-- Material for this task follows --

Lemma swap_run buf pre x m y post b e :
  byte_ok x -> buf + b = Z.of_nat (length pre) -> buf + e = Z.of_nat (length pre + S (length m)) ->
  swap_ends buf (b, e) (pre ++ x :: m ++ y :: post) =
    Some (inl (b + 1, e - 1), pre ++ y :: m ++ x :: post).
Proof.
  intros Hx Hb He. unfold swap_ends. destruct (Z.ltb_spec b e); [|lia].
  assert (forall z v, pre ++ z :: m ++ v :: post = (pre ++ z :: m) ++ v :: post) as Ez by (intros; by rewrite <- app_assoc).
  assert (forall z : Z, buf + e = Z.of_nat (length (pre ++ z :: m))) as He' by (intros; rewrite length_app; cbn; lia).
  rewrite Hb. erewrite M_bind_run by apply rd_at.
  erewrite M_bind_run by (rewrite Ez, (He' x); apply rd_at). rewrite <- Ez.
  erewrite M_bind_run by apply wr_at.
  erewrite M_bind_run by (rewrite Ez, (He' y); apply wr_at). rewrite <- Ez, u8_small by done. done.
Qed.

Lemma reverse_loop fuel buf pre l post b :
  (length l < fuel)%nat -> Forall byte_ok l -> buf + b = Z.of_nat (length pre) ->
  loopM fuel (swap_ends buf) (b, b + Z.of_nat (length l) - 1) (pre ++ l ++ post) =
    Some (tt, pre ++ reverse l ++ post).
Proof.
  revert pre l post b. induction fuel as [|fuel IH]; intros pre l post b Hf Hl Hb; [lia|]. cbn [loopM].
  destruct l as [|x l]; [by erewrite M_bind_run by (apply swap_stop; cbn; lia)|].
  destruct l as [|y m _] using rev_ind; [by erewrite M_bind_run by (apply swap_stop; cbn; lia)|].
  apply list.Forall_cons in Hl as [Hx Hl]. apply Forall_app in Hl as [Hm _].
  cbn [length] in *. rewrite length_app in *. cbn [length] in *.
  assert (pre ++ (x :: m ++ [y]) ++ post = pre ++ x :: m ++ y :: post) as -> by (cbn; by rewrite <- app_assoc).
  erewrite M_bind_run by (apply swap_run; [done|done|lia]).
  specialize (IH (pre ++ [y]) m ([x] ++ post) (b + 1) ltac:(lia) Hm ltac:(rewrite length_app; cbn; lia)).
  replace (b + Z.of_nat (S (length m + 1)) - 1 - 1) with (b + 1 + Z.of_nat (length m) - 1) by lia.
  replace (pre ++ y :: m ++ x :: post) with ((pre ++ [y]) ++ m ++ [x] ++ post) by (rewrite <- !app_assoc; done).
  rewrite IH, reverse_cons, reverse_app, <- !app_assoc. done.
Qed.
(* ===== verification/AvbManagerStates.v ===== *)
(** What enabling a source and setting the rate of a clock lead to. *)
From S2P Require Import Prelude MrpTypes MediaClock AvbApi AvbManager AvbManagerSpec.
From stdpp Require Import base list list_numbers numbers option.
From Stdlib Require Import ZArith Lia.
#[local] Open Scope Z_scope.

(** Brings a state back into the form of a constructor. *)
Ltac norm_manager :=
  unfold upd_mgr_out, upd_mgr_sources, upd_mgr_sinks, upd_mgr_inputs, upd_mgr_clocks, upd_clock_states in *;
  cbn [mgr_sources mgr_sinks mgr_inputs mgr_outputs max_talker_stream_id max_listener_stream_id mgr_clocks
    clock_states mgr_out] in *; cbv zeta.

Section Enable.
Context `{cfg : Config} `{answers : SrpAnswers}.
Implicit Types s : manager.

Definition inputs_exist (s : manager) (channels : list Z) : Prop :=
  Forall (fun c => is_Some (elem_at (mgr_inputs s) c)) channels.

(** The command that configures the talker of a source. *)
Definition talker_configuration (source : source_info) (n : Z) (channels : list Z) : mgr_event :=
  let t := so_stream source in
  ConfigureTalkerStream (talker_ctl source) (st_local_id t) (st_format t)
    (take 6 (dest_mac_addr (so_reservation source))) n (st_num_channels t) (fifo_mask channels) channels
    (st_rate t)
    (if truthy (so_presentation source) then so_presentation source else AVB_DEFAULT_PRESENTATION_TIME_DELAY_NS).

-- Material for this task concluded --

### Exercise
Answer with the exact lines running from the one that contains "From Stdlib Require Import ZArith Lia." through the last line of the data. Include no other line.

### Result for this exercise
From Stdlib Require Import ZArith Lia.
#[local] Open Scope Z_scope.

(** Brings a state back into the form of a constructor. *)
Ltac norm_manager :=
  unfold upd_mgr_out, upd_mgr_sources, upd_mgr_sinks, upd_mgr_inputs, upd_mgr_clocks, upd_clock_states in *;
  cbn [mgr_sources mgr_sinks mgr_inputs mgr_outputs max_talker_stream_id max_listener_stream_id mgr_clocks
    clock_states mgr_out] in *; cbv zeta.

Section Enable.
Context `{cfg : Config} `{answers : SrpAnswers}.
Implicit Types s : manager.

Definition inputs_exist (s : manager) (channels : list Z) : Prop :=
  Forall (fun c => is_Some (elem_at (mgr_inputs s) c)) channels.

(** The command that configures the talker of a source. *)
Definition talker_configuration (source : source_info) (n : Z) (channels : list Z) : mgr_event :=
  let t := so_stream source in
  ConfigureTalkerStream (talker_ctl source) (st_local_id t) (st_format t)
    (take 6 (dest_mac_addr (so_reservation source))) n (st_num_channels t) (fifo_mask channels) channels
    (st_rate t)
    (if truthy (so_presentation source) then so_presentation source else AVB_DEFAULT_PRESENTATION_TIME_DELAY_NS).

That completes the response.